Margarida Vila-Nova entrou num palco capaz de mudar a vida
Nunca tínhamos visto Margarida como no espetáculo "À Primeira Vista", uma peça de teatro que dá lugar a uma longa conversa com o público sobre o consentimento e os direitos femininos na sociedade atual. É um grito de força e afirmação de uma mulher que foi atriz a vida toda. Não é um acaso, a sua voz tem de ser ouvida. Leia a entrevista nas bancas.
Há várias mulheres juntas a entrar no foyer do teatro, são grupos de dez amigas ou mais. Há risos cúmplices. As palavras que dizem em voz alta provocam reações efusivas, juntas procuram a fila em que se vão sentar para assistir ao monólogo À Primeira Vista no Teatro Maria Matos, em Lisboa. Observamos a azáfama. É uma noite de estreia, a energia na sala é elétrica.
A peça à qual se entrega de corpo e alma a atriz Margarida Vila-Nova durante hora e meia, é agora reposta depois de ter estado em cena durante meses, sem lugares vazios, completamente esgotada noite após noite. A alegria que sentimos neste público crescente contrasta com a dureza daquilo que nos preparamos para assistir. O texto de Suzie Miller trata uma agressão sexual (ou várias) e aborda de forma direta o tema do consentimento e como as leis dos tribunais, em inúmeras ocasiões, descredibilizam o discurso feminino. Movimentos como o #MeToo têm agitado o sistema judicial no estrangeiro, não podemos dizer o mesmo sobre Portugal, país onde as denúncias de assédio sexual acabam por cair em descrédito no momento em que chegam aos tribunais ou à opinião pública, como se de uma encruzilhada se tratasse. Porquê?
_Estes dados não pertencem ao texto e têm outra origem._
#[export] Instance config_reference : ConfigToml.
Proof.
  refine {| config_to_string c := pos_text (encode c) ++ [125];
            config_from_str s := match read_pos s ≫= decode with Some c => inl c | None => inr (str "invalid") end |}.
  - intros c. apply Forall_app. split; [|constructor; [left; lia|constructor]].
    eapply Forall_impl; [apply pos_text_chars|]. intros x [-> | ->]; left; lia.
  - intros c _. rewrite read_pos_text. cbn. by rewrite decode_encode.
Defined.

(** A first [init], then a start. *)
Lemma identity_guard_witness :
  ∃ c, NodeConfig_load (H1:=config_reference)
         (init_node (H:=ed_reference) WroteAll (sample_key 7) false (str "/etc/forge") (str "/var/lib/forge") ∅).1
         (path_join (str "/etc/forge") (str "config.toml")) = inl c ∧
  ∀ g', load_or_generate_identity (H:=ed_reference) (H0:=hex_reference) g' true
          (init_node (H:=ed_reference) WroteAll (sample_key 7) false (str "/etc/forge") (str "/var/lib/forge") ∅).1 c = inl (sample_key 7).
Proof.
  destruct (identity_guard (H:=ed_reference) (H1:=config_reference) (sample_key 7) (str "/etc/forge") (str "/var/lib/forge") ∅)
    as (_ & _ & Hs & _).
  - apply sample_key_ok. lia.
  - split; [reflexivity|]. apply (bool_decide_unpack _). vm_compute. exact I.
  - apply (bool_decide_unpack _). vm_compute. exact I.
  - destruct (Hs false _ eq_refl) as (c & Hc & _ & Hg). exists c. split; [exact Hc|exact Hg].
Defined.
Olhamos para a agitação desta noite teatral e sentimos no ar uma possibilidade de mudança. A ambiciosa advogada de classe média-baixa interpretada por Margarida funde-se perfeitamente na sociedade portuguesa, estamos numa zona de Lisboa onde a cidade esqueceu o seu lado mais pitoresco e se transforma em selva social, há prédios altos e uma estação de comboio perto do teatro. A personagem de Teresa diz em palco que a mãe limpa os escritórios onde ela agora trabalha, isto é dito no momento mais duro da peça. A personagem que se apoderou do corpo de Margarida quer apanhar o comboio para os arredores e fugir para a modesta casa onde cresceu, refugiar-se nos braços da mãe. A sala está em silêncio.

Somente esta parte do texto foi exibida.